**WORK INSTRUCTION**
Return the lines of the data below in which the string "fuel" occurs.

■ ■ ■ ■ ■ ■ ■

(** The hello example works: the server of the example sees exactly the
    message its client sent, and the client gets the server's answer to it. *)
Theorem hello_exchange (t1 t2 : Time) :
  printable (UTC t1) -> printable (UTC t2) ->
  exists ep c2s c2s' s2c, helloClientSend t1 (MkPipe []) = (Ok ep, c2s) /\
    helloServe t2 c2s (MkPipe []) = (Some (helloMessage t1), (c2s', s2c)) /\
    fst (helloClientReceive ep s2c) = OutResponse (helloAck t2 (helloMessage t1)).
Proof.
  intros Ht1 Ht2. pose proof (helloMessage_sendable t1 Ht1) as Hm. pose proof (helloAck_sendable t2 t1 Ht2) as Ha.
  destruct (cl_send (C := pipe) ltac:(done) pipe_room helloSecret 0 (helloMessage t1) (NewClientEndpoint helloSecret "")
    (MkPipe [])) as (c2s & E1 & Hok1 & Hq1); [done|done|apply pipe_empty|done|done|lia|lia|].
  set (ep := MkClient _ _ _) in E1.
  destruct (server_receive_ok (C := pipe) (helloMessage t1) (NewServerEndpoint helloSecret) c2s ∅ [])
    as (t' & c2s' & E2 & _ & _ & Htr & _);
    [apply NewTracker_ok; unfold in_i64; lia|done|by apply sendable_deliverable|reflexivity|exact Hq1|].
  set (se := MkServer _ t' _ _) in E2.
  destruct (server_send_ok (C := pipe) (helloAck t2 (helloMessage t1)) se (MkPipe [])) as (s2c & E3 & Hok3 & Hq3);
    [done|apply pipe_empty|by apply sendable_deliverable|done|reflexivity
    |by apply (sendable_fits (C := pipe) pipe_room helloSecret); [|apply pipe_empty]|].
  destruct (cl_receive (C := pipe) helloSecret 1 (helloAck t2 (helloMessage t1)) ep s2c)
    as (s2c' & E4 & _); [done|done|exact Hq3|done|unfold in_u64; lia|].
  exists ep, c2s, c2s', s2c. unfold helloClientSend, helloServe, helloClientReceive. rewrite E1, E2.
  change (received (helloMessage t1)) with (helloMessage t1). rewrite E3, E4. by split_and!.
Qed.

(** What the client of the example prints when it finds the server. *)
Lemma hello_output `{UnicodeTable} `{X509} {N Ln Cn} `{!Network N Ln Cn} (conn_Close : Cn -> N -> N) (t1 t2 : Time) (n n1 : N) (conn : Cn) :
  printable (UTC t1) -> printable (UTC t2) -> net_Dial "tcp" helloAddr n = (Ok conn, n1) ->
  helloClientMain (fun _ => MkPipe []) (fun _ c2s => snd (snd (helloServe t2 c2s (MkPipe [])))) conn_Close t1 n =
  (Returned (text "sent message to server" ++ nl ++ text "response: " ++
     rawObject [("status", "ok"); ("message", "Hello from EIPC!")] ++ nl), conn_Close conn (withKeepAlive conn n1)).
Proof.
  intros Ht1 Ht2 Hd. destruct (hello_exchange t1 t2 Ht1 Ht2) as (ep & c2s & c2s' & s2c & E1 & E2 & E3).
  unfold helloClientMain. cbn [tcp_Dial tlsConfig tcp_New]. rewrite Hd, E1, E2. cbn [snd]. by rewrite E3.
Qed.

Lemma hello_exchange_witness :
  exists ep c2s c2s' s2c, helloClientSend zeroTime (MkPipe []) = (Ok ep, c2s) /\
    helloServe zeroTime c2s (MkPipe []) = (Some (helloMessage zeroTime), (c2s', s2c)) /\
    fst (helloClientReceive ep s2c) = OutResponse (helloAck zeroTime (helloMessage zeroTime)).
Proof.
  apply (hello_exchange zeroTime zeroTime);
    (split; [|split]; vm_compute; (reflexivity || split; (reflexivity || discriminate))).
Defined.

(** ** The tool as a whole *)

Section CommandLines.
Context `{UnicodeTable} `{X509} {N Ln Cn : Type} `{!Network N Ln Cn}.
Variables (arrived : Cn -> pipe -> pipe) (conn_Close : Cn -> N -> N) (env : Env) (fs : FileSystem) (key : list byte).
Hypothesis key_loads : LoadHMACKey env fs = Ok key.

(** The settings of a command line, each in its spelling. *)
Definition commandLine (l : list (spelling * string * string)) : list string :=
  concat ((fun x => spell x.1.1 x.1.2 x.2) <$> l).

(** A command with good flags and a server at its address runs its body. *)
Lemma withConn_runs flags settings flags' body n conn n1 :
  Forall (fun x => flagName x.1 = true) flags -> applyFlags flags settings = Some flags' ->
  net_Dial "tcp" (stringFlag flags' "addr") n = (Ok conn, n1) ->
  withConn conn_Close env fs flags (commandLine settings) body n =
    match body flags' key conn with
    | Returned out => (Returned out, conn_Close conn (withKeepAlive conn n1))
    | e => (e, withKeepAlive conn n1)
    end.
Proof.
  intros Hn Ha Hd. unfold withConn, commandLine. rewrite (flagParse_settings _ _ _ Hn Ha). unfold cliConnect.
  rewrite key_loads. cbn [tcp_Dial tlsConfig tcp_New]. by rewrite Hd.
Qed.

Lemma sendFlags_named : Forall (fun x => flagName x.1 = true) (sendFlags env).
Proof. by repeat constructor. Qed.

Lemma listenFlags_named : Forall (fun x => flagName x.1 = true) (listenFlags env).
Proof. by repeat constructor. Qed.

Lemma pingFlags_named : Forall (fun x => flagName x.1 = true) (pingFlags env).
Proof. by repeat constructor. Qed.

(** A command that was not understood opens no connection. *)
Lemma withConn_refused flags args body n status :
  flagParse flags args = Exited status -> withConn conn_Close env fs flags args body n = (OsExit status [] [], n).
Proof. intros E. unfold withConn. by rewrite E. Qed.

End CommandLines.

(** A peer with the key that answers the message it gets with [reply]. *)
Definition answering (key : list byte) (reply : Message -> Message) (c2s : pipe) : pipe :=
  match ServerEndpoint_Receive (NewServerEndpoint key, c2s) with
  | (Ok m, (ep, _)) => snd (snd (ServerEndpoint_Send (reply m) (ep, MkPipe [])))
  | (Err _, _) => MkPipe []
  end.

Lemma answering_queued key reply m (c2s : pipe) :
  sendable m -> sendable (reply (received m)) -> chan_ok c2s -> queued c2s = [frameOf key 1 m] ->
  chan_ok (answering key reply c2s) /\ queued (answering key reply c2s) = [frameOf key 1 (reply (received m))].
Proof.
  intros Hm Hr Hok Hq.
  destruct (server_receive_ok (C := pipe) m (NewServerEndpoint key) c2s ∅ [])
    as (t' & c2s' & E2 & _ & _ & Htr & _);
    [apply NewTracker_ok; unfold in_i64; lia|done|by apply sendable_deliverable|reflexivity|exact Hq|].
  set (se := MkServer _ t' _ _) in E2.
  destruct (server_send_ok (C := pipe) (reply (received m)) se (MkPipe [])) as (s2c & E3 & Hok3 & Hq3);
    [done|apply pipe_empty|by apply sendable_deliverable|done|reflexivity
    |by apply (sendable_fits (C := pipe) pipe_room key); [|apply pipe_empty]|].
  unfold answering. rewrite E2. cbn [snd]. rewrite E3. by split.
Qed.

(** What the messages of [eipc-cli send] must satisfy to be sent. *)
Lemma cmdSend_sendable now1 now2 msgType source capability payload :
  printable (UTC now1) -> validString source = true -> validString capability = true ->
  6 * (slen source + slen capability) + slen payload <= 999000 ->
  sendable (cmdSendMessage now1 now2 msgType source capability payload).
Proof.
  intros Ht Hs Hc Hl. unfold cmdSendMessage. pose proof (length_appendInt (UnixNano now2) 0).
  assert (asciiText (text "cli-" ++ appendInt (UnixNano now2) 0)) as Ha.
  { apply Forall_app. split; [|apply asciiText_appendInt]. repeat constructor. }
  constructor; cbn [Timestamp Source SessionID RequestID Capability MPriority MPayload]; try done.
  - by apply validString_bytes.
  - rewrite slen_string_of_bytes, zlen_bytes_of_string. unfold zlen. rewrite length_app.
    change (length (text "cli-")) with 4%nat. change (slen "") with 0. lia.
Qed.

(** C39: The whole of [eipc-cli send]: whatever flags it is given in whatever
    spelling, a peer with the key receives exactly the message that the flags
    describe, but for its type, of which the wire carries one byte (an unknown
    name such as [foo] arrives as the type of its first letter, [features]); the
    tool prints what it sent and the peer's answer, with its type as it arrives,
    and closes the connection. The key is loaded and the connection made; source
    and capability are UTF-8, the clock reading has a year of four digits, and
    the message fits a frame: six times the two strings and the payload are at
    most 999000 bytes together; likewise the answer. *)
Theorem cli_send_exchange `{UnicodeTable} `{X509} {N Ln Cn} `{!Network N Ln Cn} (conn_Close : Cn -> N -> N)
    (env : Env) (fs : FileSystem) (key : list byte) (settings : list (spelling * string * string)) (flags : FlagSet)
    (now1 now2 : Time) (fuel : nat) (elapsed : Z) (reply : Message -> Message) (n n1 : N) (conn : Cn) :
  LoadHMACKey env fs = Ok key -> applyFlags (sendFlags env) settings = Some flags ->
  let addr := stringFlag flags "addr" in
  let type := stringFlag flags "type" in
  let source := stringFlag flags "source" in
  let capability := stringFlag flags "cap" in
  let payload := stringFlag flags "payload" in
  net_Dial "tcp" addr n = (Ok conn, n1) ->
  printable (UTC now1) -> validString source = true -> validString capability = true ->
  6 * (slen source + slen capability) + slen payload <= 999000 ->
  let got := received (cmdSendMessage now1 now2 type source capability payload) in
  sendable (reply got) ->
  cliMain (fun _ => MkPipe []) (fun _ => answering key reply) conn_Close fuel now1 now2 elapsed env fs
    ("send" :: commandLine settings) n =
  (Returned (Printf "sent type=%s to=%s size=%d bytes" [ArgStr type; ArgStr addr; ArgInt (slen payload)] ++
             printMessage "response" (received (reply got))),
   conn_Close conn (withKeepAlive conn n1)).
Proof.
  intros Hk Ha addr type source capability payload Hd Ht Hs Hc Hl got Hr.
  pose proof (cmdSend_sendable now1 now2 type source capability payload Ht Hs Hc Hl) as Hm.
  cbn [cliMain String.eqb Ascii.eqb Bool.eqb]. unfold cmdSend.
  rewrite (withConn_runs conn_Close env fs key Hk _ _ _ _ _ _ _ (sendFlags_named env) Ha Hd).
  fold addr type source capability payload.
  destruct (cliSend_ok key "send: %w" _ Hm) as (ep & c2s & -> & Hek & Hok & Hq).
  destruct (answering_queued key reply _ c2s Hm Hr Hok Hq) as [Hok' Hq'].
  destruct (cl_receive (C := pipe) key 1 (reply got) ep _ Hek Hok' Hq' Hr ltac:(done)) as (s2c & E & _).
  unfold cliReceive. by rewrite E.
Qed.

■ ■ ■ ■ ■ ■ ■

**ANSWER BELOW**
    (now1 now2 : Time) (fuel : nat) (elapsed : Z) (reply : Message -> Message) (n n1 : N) (conn : Cn) :
  cliMain (fun _ => MkPipe []) (fun _ => answering key reply) conn_Close fuel now1 now2 elapsed env fs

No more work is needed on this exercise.